My reading on propolis is that it's a sticky sap collected from tree buds in spring. It may be that the tree buds is just one source of it though.
With the entrance reducer, I put it in the hive in the fall and yet in early spring when I remove it I'll find it's well glued into place with propolis. From what I've observed I'm pretty sure the bees scrounge it from other parts of the hive to use in a spot where it's needed most.
Now, with summer just starting to take off and the warmer weather here, I have a couple of swarms that I collected into hives. These hives don't have a surplus of propolis because they're newer.
Whenever I have a clump of propolis on my hive tool and that I've removed from a hive, I never throw it out. You can actually make an antiseptic ointment from it for one thing and for another, the bees can reuse it.

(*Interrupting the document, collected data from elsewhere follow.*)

(** ** Ports *)

Fixpoint multiport_loop (fuel : nat) (m : md_filter_multiport) (port : Z) (i : nat) : bool :=
  match fuel with
  | O => false
  | S fuel =>
      if bool_decide (i < mp_count m)%nat then
        let first := byte (mp_ports m) i in
        let ranged := has_bits (mp_ranges m) (bit (Z.of_nat i)) in
        let last := if ranged then byte (mp_ports m) (S i) else first in
        if (first <=? port) && (port <=? last) then true
        else multiport_loop fuel m port (if ranged then S (S i) else S i)
      else false
  end.
Definition md_filter_multiport_contains (m : md_filter_multiport) (port : Z) : bool :=
  multiport_loop (mp_count m) m port 0.
Definition md_filter_port_matches (port : Z) (bounds : Z * Z) (invert : bool) : bool :=
  xorb ((fst bounds <=? port) && (port <=? snd bounds)) invert.
Definition md_filter_set_expression (e : md_filter_expression) : bool :=
  bool_decide (e_code e = MD_FILTER_LOOKUP) || bool_decide (e_code e = MD_FILTER_VERDICT_MAP)
  || bool_decide (e_code e = MD_FILTER_DATA_MAP).

(** ** Snapshots and storage *)

Definition md_network_filter_generation (f : option md_network_filter) : Z :=
  match f with Some f => f_generation f | None => 1 end.
Definition md_network_filter_next_generation (f : option md_network_filter) : Z :=
  let next := wrap32 (md_network_filter_generation f + 1) in if next =? 0 then 1 else next.

(** The capacity after reserving room for [count] objects; [ok] is realloc's outcome. *)
Definition md_filter_reserve (capacity count limit : Z) (ok : bool) : Z + Z :=
  if limit <? count then inr (- ENOSPC)
  else if count <=? capacity then inl capacity
  else
    let next := if capacity =? 0 then 4 else capacity * 2 in
    let next := if next <? count then count else next in
    let next := if limit <? next then limit else next in
    if ok then inl next else inr (- ENOMEM).
Definition copy_set (s : md_filter_set) : option md_filter_set :=
  match md_filter_reserve 0 (Z.of_nat (length (s_elements s))) 1024 true with
  | inl capacity => Some (mk_set (s_table s) (s_handle s) (s_id s) (s_flags s) (s_key_size s) (s_data_size s)
                       (s_name s) (s_elements s) capacity (s_ipset_kind s) (s_ipset_family s) (s_prefixes s))
  | inr _ => None
  end.
(** [ok]: every allocation succeeded; otherwise the partial copy is freed. *)
Definition md_network_filter_copy (from : option md_network_filter) (ok : bool) : option md_network_filter :=
  if negb ok then None
  else match from with
  | None => Some (mk_filter 1 1 [] 0 [] 0 [] 0 [] 0)
  | Some f =>
      match md_filter_reserve 0 (Z.of_nat (length (f_chains f))) 256 true,
            md_filter_reserve 0 (Z.of_nat (length (f_rules f))) 1024 true,
            md_filter_reserve 0 (Z.of_nat (length (f_sets f))) 256 true, mapM copy_set (f_sets f) with
      | inl cc, inl rc, inl sc, Some sets =>
          Some (mk_filter (f_generation f) (f_next_handle f) (f_tables f) (Z.of_nat (length (f_tables f)))
                  (f_chains f) cc (f_rules f) rc sets sc)
      | _, _, _, _ => None
      end
  end.

(** ** Tables *)

(** A NULL name is [None]. *)
Definition table_matches (family : Z) (name : option string) (handle : Z) (t : md_network_filter_table) : bool :=
  (t_family t =? family)
  && match name with Some n => bool_decide (n = t_name t) | None => t_handle t =? handle end.
Definition md_network_filter_find (f : option md_network_filter) (family : Z) (name : option string) (handle : Z)
    : option md_network_filter_table :=
  f ← f; List.find (table_matches family name handle) (f_tables f).
Definition md_network_filter_add (f : md_network_filter) (family : Z) (name : option string) (userdata : list Z)
    (realloc : bool) : md_network_filter * Z :=
  match name with
  | None => (f, - EINVAL)
  | Some n =>
      if (String.length n =? 0)%nat || (256 <=? String.length n)%nat || (256 <? length userdata)%nat
      then (f, - EINVAL)
      else if bool_decide (is_Some (md_network_filter_find (Some f) family name 0)) then (f, - EEXIST)
      else
        let count := Z.of_nat (length (f_tables f)) in
        if (count =? 256) || (f_next_handle f =? UINT64_MAX) then (f, - ENOSPC)
        else
          let grow := if f_capacity f =? 0 then 4 else f_capacity f * 2 in
          let grow := if 256 <? grow then 256 else grow in
          if (count =? f_capacity f) && negb realloc then (f, - ENOMEM)
          else
            (mk_filter (f_generation f) (f_next_handle f + 1)
               (f_tables f ++ [mk_table (f_next_handle f) family n userdata])
               (if count =? f_capacity f then grow else f_capacity f)
               (f_chains f) (f_chain_capacity f) (f_rules f) (f_rule_capacity f) (f_sets f) (f_set_capacity f), 0)
  end.

(** ** Chains, rules and sets *)

Definition named (name : option string) (n : string) (handle h id i : Z) : bool :=
  match name with
  | Some x => bool_decide (x = n)
  | None => if handle =? 0 then negb (id =? 0) && (id =? i) else handle =? h
  end.
Definition md_filter_chain_find (f : option md_network_filter) (table : Z) (name : option string) (handle id : Z)
    : option md_filter_chain :=
  f ← f; List.find (λ c, ((table =? 0) || (c_table c =? table)) && named name (c_name c) handle (c_handle c) id (c_id c))
           (f_chains f).
Definition md_filter_set_find (f : option md_network_filter) (table : Z) (name : option string) (handle id : Z)
    : option md_filter_set :=
  f ← f; List.find (λ s, ((table =? 0) || (s_table s =? table)) && named name (s_name s) handle (s_handle s) id (s_id s))
           (f_sets f).

(** memmove over the deleted slot. *)
Definition remove_at {A} (i : nat) (l : list A) : list A := take i l ++ drop (S i) l.
Definition md_filter_rule_delete (f : md_network_filter) (index : nat) : md_network_filter :=
  with_rules f (remove_at index (f_rules f)).
Fixpoint delete_rules (fuel : nat) (f : md_network_filter) (handle : Z) (i : nat) : md_network_filter :=
  match fuel with
  | O => f
  | S fuel =>
      match f_rules f !! i with
      | None => f
      | Some r => if r_chain r =? handle then delete_rules fuel (md_filter_rule_delete f i) handle i
                  else delete_rules fuel f handle (S i)
      end
  end.
Definition md_filter_chain_delete (f : md_network_filter) (index : nat) : md_network_filter :=
  match f_chains f !! index with
  | None => f
  | Some c => let f1 := delete_rules (length (f_rules f)) f (c_handle c) 0 in
              with_chains f1 (remove_at index (f_chains f1))
  end.
Definition md_filter_set_delete (f : md_network_filter) (index : nat) : md_network_filter :=
  with_sets f (remove_at index (f_sets f)).

Fixpoint delete_chains (fuel : nat) (f : md_network_filter) (table : Z) (j : nat) : md_network_filter :=
  match fuel with
  | O => f
  | S fuel =>
      match f_chains f !! j with
      | None => f
      | Some c => if c_table c =? table then delete_chains fuel (md_filter_chain_delete f j) table j
                  else delete_chains fuel f table (S j)
      end
  end.
Fixpoint delete_sets (fuel : nat) (f : md_network_filter) (table : Z) (j : nat) : md_network_filter :=
  match fuel with
  | O => f
  | S fuel =>
      match f_sets f !! j with
      | None => f
      | Some s => if s_table s =? table then delete_sets fuel (md_filter_set_delete f j) table j
                  else delete_sets fuel f table (S j)
      end
  end.
Definition deleted_table (family : Z) (name : option string) (handle : Z) (t : md_network_filter_table) : bool :=
  ((family =? 0) || (t_family t =? family))
  && match name with Some n => bool_decide (t_name t = n) | None => true end
  && ((handle =? 0) || (t_handle t =? handle)).
Fixpoint delete_tables (fuel : nat) (f : md_network_filter) (family : Z) (name : option string) (handle : Z) (i : nat)
    : md_network_filter :=
  match fuel with
  | O => f
  | S fuel =>
      match f_tables f !! i with
      | None => f
      | Some t =>
          if deleted_table family name handle t then
            let f1 := delete_chains (length (f_chains f)) f (t_handle t) 0 in
            let f2 := delete_sets (length (f_sets f1)) f1 (t_handle t) 0 in
            delete_tables fuel (with_tables f2 (remove_at i (f_tables f2))) family name handle i
          else delete_tables fuel f family name handle (S i)
      end
  end.
Definition md_network_filter_delete (f : option md_network_filter) (family : Z) (name : option string) (handle : Z)
    : option md_network_filter :=
  match f with None => None | Some f => Some (delete_tables (length (f_tables f)) f family name handle 0) end.

(** ** Set lookup *)

Fixpoint memcmp (n : nat) (a b : list Z) : comparison :=
  match n with
  | O => Eq
  | S n => match Z.compare (byte a 0) (byte b 0) with Eq => memcmp n (tail a) (tail b) | c => c end
  end.
(** [order<0 || (!order && end>end')]: the element lies before the position asked for. *)
Definition element_before (s : md_filter_set) (x : md_filter_element) (key : list Z) (end_ : Z) : bool :=
  match memcmp (s_key_size s) (el_key x) key with Lt => true | Eq => end_ <? el_end x | Gt => false end.
Fixpoint position_loop (fuel : nat) (s : md_filter_set) (key : list Z) (end_ : Z) (low high : nat) : nat :=
  match fuel with
  | O => low
  | S fuel =>
      if bool_decide (low < high)%nat then
        let mid := (low + (high - low) / 2)%nat in
        match s_elements s !! mid with
        | Some x => if element_before s x key end_ then position_loop fuel s key end_ (S mid) high
                    else position_loop fuel s key end_ low mid
        | None => low
        end
      else low
  end.
Definition md_filter_set_position (s : md_filter_set) (key : list Z) (end_ : Z) : nat :=
  position_loop (S (length (s_elements s))) s key end_ 0 (length (s_elements s)).
Definition key_eq (s : md_filter_set) (a b : list Z) : bool := bool_decide (memcmp (s_key_size s) a b = Eq).
(** The element below a position, if it opens an interval. *)
Definition interval_below (s : md_filter_set) (at_ : nat) : option md_filter_element :=
  if has_bits (s_flags s) NFT_SET_INTERVAL then
    match at_ with
    | O => None
    | S below => x ← s_elements s !! below; if el_end x =? 0 then Some x else None
    end
  else None.
Definition md_filter_set_lookup (s : md_filter_set) (key : list Z) : option md_filter_element :=
  let at_ := md_filter_set_position s key 0 in
  match s_elements s !! at_ with
  | Some x => if (el_end x =? 0) && key_eq s (el_key x) key then Some x else interval_below s at_
  | None => interval_below s at_
  end.
Definition NFT_META_MARK : Z := 3.
Definition NFT_META_IIF : Z := 4.
Definition NFT_META_OIF : Z := 5.
Definition NFT_META_IIFNAME : Z := 6.
Definition NFT_META_OIFNAME : Z := 7.
Definition NFT_META_NFPROTO : Z := 15.
Definition NFT_META_PKTTYPE : Z := 19.
Definition NFT_CT_STATE : Z := 0.
Definition NFT_CT_MARK : Z := 3.
Definition NFT_RANGE_EQ : Z := 0.
Definition XT_PHYSDEV_OP_IN : Z := 1.
Definition XT_PHYSDEV_OP_OUT : Z := 2.
Definition XT_PHYSDEV_OP_BRIDGED : Z := 4.
Definition XT_PHYSDEV_OP_ISIN : Z := 8.
Definition XT_PHYSDEV_OP_ISOUT : Z := 16.
Definition XT_RPFILTER_LOOSE : Z := 1.
Definition XT_RPFILTER_VALID_MARK : Z := 2.
Definition XT_RPFILTER_ACCEPT_LOCAL : Z := 4.
Definition XT_RPFILTER_INVERT : Z := 8.
Definition RTN_UNICAST : Z := 1.
Definition RTN_LOCAL : Z := 2.
Definition PACKET_BROADCAST : Z := 1.
Definition PACKET_MULTICAST : Z := 2.
Definition MD_FILTER_INVERT_SOURCE : Z := 1.
Definition MD_FILTER_INVERT_DESTINATION : Z := 2.

Record packet_flow := mk_flow {
  fl_source : md_ip_address; fl_destination : md_ip_address;
  fl_fib_type : Z; fl_source_fib_type : Z;
  fl_source_port : list Z; fl_destination_port : list Z }.
Record packet_marks := mk_marks {
  pm_mark : Z; pm_ctmark : Z; pm_status : Z;
  pm_snat : bool; pm_dnat : bool; pm_masquerade : bool;
  pm_rejection : md_network_rejection; pm_output : Z; pm_output_name : list Z; pm_hook : Z }.
Record packet_info := mk_info {
  pi_protocol : Z; pi_state : Z; pi_input : Z; pi_packet_type : Z;
  pi_transport : list Z; pi_transport_size : nat; pi_input_name : list Z;
  pi_physical : Z * Z; pi_bridged : bool; pi_physical_name : list (list Z);
  pi_masquerade_address : md_ip_address; pi_unmediated : bool }.
Record md_filter_packet := mk_packet { p_flow : packet_flow; p_marks : packet_marks; p_info : packet_info }.
Record md_filter_route_result := mk_route { rt_type : Z; rt_interface : Z; rt_name : list Z }.
Record md_filter_rewrite := mk_rewrite { rw_flow : packet_flow; rw_priority : Z }.
(* ===== verification/Bpf.v ===== *)
(** * Classic BPF, the language of the filters that the runtime generates.

    [sock_filter] and its opcodes are those of <linux/filter.h>; [exec] is the
    documented meaning of a program on an environment that answers its packet
    loads.  All jumps are forward and relative, so execution is a structural
    recursion on the program: a jump skips that many of the instructions that
    follow.  Seccomp programs run on [seccomp_env], whose packet is the
    [seccomp_data] of a system call on little-endian AArch64.

    The second half is a small calculus for decision code: [decides] says that a
    block returns a verdict or falls through with the accumulator restored, and
    blocks compose by [decides_app]. *)
From S2P Require Import Prelude.

Record sock_filter := mk_insn { f_code : Z; f_jt : Z; f_jf : Z; f_k : Z }.
Definition BPF_STMT (code k : Z) : sock_filter := mk_insn code 0 0 k.
Definition BPF_JUMP (code k jt jf : Z) : sock_filter := mk_insn code jt jf k.

Definition BPF_LD : Z := 0.
Definition BPF_LDX : Z := 1.
Definition BPF_ST : Z := 2.
Definition BPF_STX : Z := 3.
Definition BPF_ALU : Z := 4.
Definition BPF_JMP : Z := 5.
Definition BPF_RET : Z := 6.
Definition BPF_MISC : Z := 7.
Definition BPF_W : Z := 0.
Definition BPF_H : Z := 8.
Definition BPF_B : Z := 16.
Definition BPF_IMM : Z := 0.
Definition BPF_ABS : Z := 32.
Definition BPF_IND : Z := 64.
Definition BPF_MEM : Z := 96.
Definition BPF_LEN : Z := 128.
Definition BPF_MSH : Z := 160.
Definition BPF_ADD : Z := 0.
Definition BPF_SUB : Z := 16.
Definition BPF_MUL : Z := 32.
Definition BPF_DIV : Z := 48.
Definition BPF_OR : Z := 64.
Definition BPF_AND : Z := 80.
Definition BPF_LSH : Z := 96.
Definition BPF_RSH : Z := 112.
Definition BPF_NEG : Z := 128.
Definition BPF_MOD : Z := 144.
Definition BPF_XOR : Z := 160.
Definition BPF_JA : Z := 0.
Definition BPF_JEQ : Z := 16.
Definition BPF_JGT : Z := 32.
Definition BPF_JGE : Z := 48.
Definition BPF_JSET : Z := 64.
Definition BPF_K : Z := 0.
Definition BPF_X : Z := 8.
Definition BPF_A : Z := 16.
Definition BPF_TAX : Z := 0.
Definition BPF_TXA : Z := 128.
Definition BPF_MEMWORDS : Z := 16.
Definition BPF_MAXINSNS : Z := 4096.

Definition BPF_CLASS (code : Z) : Z := Z.land code 7.
Definition BPF_SIZE (code : Z) : Z := Z.land code 24.
Definition BPF_MODE (code : Z) : Z := Z.land code 224.
Definition BPF_OP (code : Z) : Z := Z.land code 240.
Definition BPF_SRC (code : Z) : Z := Z.land code 8.
Definition BPF_RVAL (code : Z) : Z := Z.land code 24.
Definition BPF_MISCOP (code : Z) : Z := Z.land code 248.

(** ** Meaning *)

(** Packet loads: [None] when the bytes are not there, which ends the program
    with 0.  Indirect loads get the index register and the offset apart. *)
Record bpf_env := mk_bpf_env {
  e_load : Z → Z → option Z;
  e_indirect : Z → Z → Z → option Z;
  e_len : Z }.
Record bpf_state := mk_bpf { s_a : Z; s_x : Z; s_m : list Z }.
Definition bpf_start : bpf_state := mk_bpf 0 0 (replicate (Z.to_nat BPF_MEMWORDS) 0).
Definition set_a (st : bpf_state) (a : Z) : bpf_state := mk_bpf a (s_x st) (s_m st).
Definition set_x (st : bpf_state) (x : Z) : bpf_state := mk_bpf (s_a st) x (s_m st).
Definition set_m (st : bpf_state) (k v : Z) : bpf_state := mk_bpf (s_a st) (s_x st) (<[Z.to_nat k := v]> (s_m st)).

(** One instruction: go on after skipping some, return, or an invalid opcode. *)
Inductive outcome := Go (skip : nat) (st : bpf_state) | Return (v : Z) | Invalid.
Definition loaded (v : option Z) (next : Z → bpf_state) : outcome :=
  match v with Some v => Go 0 (next v) | None => Return 0 end.

Definition alu (op a v : Z) : option Z :=
  if op =? BPF_ADD then Some (wrap32 (a + v)) else if op =? BPF_SUB then Some (wrap32 (a - v))
  else if op =? BPF_MUL then Some (wrap32 (a * v))
  else if op =? BPF_DIV then (if v =? 0 then None else Some (a / v))
  else if op =? BPF_MOD then (if v =? 0 then None else Some (a mod v))
  else if op =? BPF_OR then Some (Z.lor a v) else if op =? BPF_AND then Some (Z.land a v)
  else if op =? BPF_XOR then Some (Z.lxor a v)
  else if op =? BPF_LSH then Some (wrap32 (Z.shiftl a v)) else if op =? BPF_RSH then Some (Z.shiftr a v)
  else Some (wrap32 (- a)).
Definition condition (op a v : Z) : bool :=
  if op =? BPF_JEQ then a =? v else if op =? BPF_JGT then v <? a
  else if op =? BPF_JGE then v <=? a else has_bits a v.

I'll leave a glob of it in the bee yard. As you'll see from the video, the worker is very happy to have found a supply of the stuff already on hand. You'll see in the video how with great enthusiasm the worker chews pieces of it off the lump and attaches them to her back legs.
Throughout the day I observed her coming back several times and over the next few days the size of the lump got considerably smaller.
The bees mix propolis with bees wax and use it as caulking in their hives. They can fill holes where drafts and rain come into the hive. The substance is antibacterial and anti fungal so it also serves as a way to help keep the hive sterile. There have also been some reports that it's believed propolis helps to reduce disease for the bees.
It makes sense. The bees always know when they've found something good.